Aber nicht jeder ist verärgert über die neu vorgeschlagene Regel der CFPB. Wells Fargo, einer der größten Kreditgeber und Dienstleister in den USA, sagte, er unterstütze den Vorschlag.

“Wells Fargo unterstützt die jüngsten Vorschläge der CFPB, um Hausbesitzern dabei zu helfen, eine Zwangsvollstreckung zu vermeiden, wenn wir aus der COVID-19-Krise hervorgehen, und wir freuen uns darauf, die spezifischen vorgeschlagenen Regeln zu überprüfen und zu kommentieren”, sagte die Bank in einer Erklärung gegenüber Inman.

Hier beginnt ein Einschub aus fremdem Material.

Lemma double_grid (q : Q) :
  round64 q == q -> exists n, q == inject_Z n * 2 ^ (-1074).
Proof.
  intros H. destruct (round64_grid q) as [n Hn]. exists n.
  rewrite <- H. exact Hn.
Qed.

Lemma round64_smallest : round64 (2 ^ (-1074)) == 2 ^ (-1074).
Proof.
  apply (round64_subnormal _ 1).
  - apply Qlt_le_weak, pow2_pos.
  - apply Qpower_lt_compat_l; [unfold emin; lia | reflexivity].
  - change (inject_Z 1) with 1. ring.
Qed.

(** Two different doubles are at least [2^-1074] apart. *)
Lemma doubles_apart (a b : Q) :
  round64 a == a -> round64 b == b -> a < b -> 2 ^ (-1074) <= b - a.
Proof.
  intros Ha Hb Hab.
  destruct (double_grid a Ha) as [n Hn].
  destruct (double_grid b Hb) as [m Hm].
  pose proof (pow2_pos (-1074)) as P.
  set (u := 2 ^ (-1074)) in *. clearbody u.
  assert (H : (n < m)%Z).
  { rewrite Zlt_Qlt. nra. }
  assert (H1 : inject_Z n + 1 <= inject_Z m).
  { change 1 with (inject_Z 1). rewrite <- inject_Z_plus, <- Zle_Qle. lia. }
  nra.
Qed.

(** The product of 100 and a double is rounded with a relative error of
    at most [2^-53], also below the normal range. *)
Lemma round64_scaled (a : Q) (n : Z) :
  0 <= a -> a == inject_Z n * 2 ^ (-1074) ->
  100 * a * (1 - 2 ^ (-53)) <= round64 (100 * a) /\
  round64 (100 * a) <= 100 * a * (1 + 2 ^ (-53)).
Proof.
  intros Ha Hn.
  destruct (Qlt_le_dec (100 * a) (2 ^ emin)) as [Hs | Hl].
  - assert (E : round64 (100 * a) == 100 * a).
    { apply (round64_subnormal _ (100 * n)); [lra | exact Hs |].
      rewrite inject_Z_mult, Hn. change (inject_Z 100) with 100. ring. }
    rewrite E. assert (P : 0 < 2 ^ (-53)) by apply pow2_pos.
    set (h := 2 ^ (-53)) in *. clearbody h. nra.
  - apply round64_relative. exact Hl.
Qed.

Lemma round64_above_100 : round64 (100 * (1 + 2 ^ (-53))) == 100 + 2 ^ (-46).
Proof. vm_compute. reflexivity. Qed.
Lemma splitFrom_bound (r : regex) (s : jsstring) (f1 : nat) :
  forall p q f2, p <= q ->
    2 * (length s - q) + (if p <? q then 1 else 0) <= f1 ->
    2 * (length s - q) + (if p <? q then 1 else 0) <= f2 ->
    splitFrom r s p q f1 = splitFrom r s p q f2.
Proof.
  assert (done : forall p q f, 2 * (length s - q) + (if p <? q then 1 else 0) <= 0 ->
                   splitFrom r s p q f = [skipn p s]).
  { intros p q [|f] H; [reflexivity|]. cbn [splitFrom].
    destruct (length s <=? q) eqn:E; [reflexivity|]. apply Nat.leb_gt in E. lia. }
  induction f1 as [|f1 IH]; intros p q f2 Hpq H1 H2.
  - rewrite (done p q f2) by lia. reflexivity.
  - destruct f2 as [|f2]; [rewrite (done p q (S f1)) by lia; reflexivity|].
    cbn [splitFrom]. destruct (length s <=? q) eqn:E; [reflexivity|].
    apply Nat.leb_gt in E.
    assert (step : splitFrom r s p (S q) f1 = splitFrom r s p (S q) f2).
    { apply IH; [lia | |];
        destruct (p <? S q) eqn:T; destruct (p <? q); try lia;
        apply Nat.ltb_ge in T; lia. }
    destruct (matchAt r s q) as [st|] eqn:M; [|exact step].
    apply matchAt_bounds in M as [_ P]; [|lia].
    destruct (Nat.min (pos st) (length s) =? p) eqn:Q; [exact step|].
    apply Nat.eqb_neq in Q. f_equal.
    apply IH; [lia | |]; rewrite Nat.ltb_irrefl;
      destruct (p <? q) eqn:T; try lia; apply Nat.ltb_ge in T; lia.
Qed.

(** [split] never uses up its rounds: more of them give the same pieces. *)
Theorem split_bound_enough (r : regex) (s : jsstring) (f : nat) :
  2 * length s + 2 <= f ->
  splitFrom r s 0 0 f = splitFrom r s 0 0 (2 * length s + 2).
Proof. intros H. apply splitFrom_bound; simpl; lia. Qed.
(** * Editing-Scripts: the silence-trimming pipeline of [Silence.py]

    A shallow embedding of [Python Scripts/Silence.py].  Times are Python
    floats, that is IEEE 754 binary64 numbers; they are modelled by the
    Standard Library's executable specification [spec_float] at precision
    53 and maximal exponent 1024, so that subtraction rounds and comparison
    treats NaN exactly as the interpreter does.  Strings are sequences of
    code points below 256.  The external programs (ffmpeg, ffprobe) are an
    oracle of the environment; what the script prints, starts and writes is
    recorded in a trace. *)

From Stdlib Require Import ZArith SpecFloat.
From Stdlib Require Import Ascii String DecimalString.
From stdpp Require Import base list strings sorting gmap.

Local Open Scope Z_scope.

(** ** Python floats *)

Module Float64.

Definition prec : Z := 53.
Definition emax : Z := 1024.

Definition float : Type := spec_float.

Definition sub (x y : float) : float := SFsub prec emax x y.
Definition ltb (x y : float) : bool := SFltb x y.
Definition leb (x y : float) : bool := SFleb x y.
(** Python evaluates [x > y] as [y < x], false as soon as one side is NaN. *)
Definition gtb (x y : float) : bool := SFltb y x.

„Wir sind bestrebt, mit der CFPB und anderen Regierungsbehörden, der Hypothekenbranche, Führungskräften der Community, Hypothekeninvestoren / -garanten und anderen zusammenzuarbeiten, um herauszufinden, wie wir unseren Kunden und Communities, insbesondere rassisch und ethnisch unterschiedlichen Communities, die überproportional betroffen sind, am besten dienen können die Pandemie. “

Das Büro bemüht sich aktiv um öffentliche Kommentare und erwägt sogar nachdrücklich unterschiedliche Ausnahmen von der Regel.

“Servicer sollten sich auch in den Regelungsprozess einmischen”, sagte Mooney. “Die neue CFPB-Regel enthält eine Kommentierungsfrist, die bis zum 10. Mai 2021 läuft. Servicer sollten sich mit der vorgeschlagenen Regel vertraut machen und ihre Stimme durch das Einreichen von Kommentaren Gehör verschaffen.”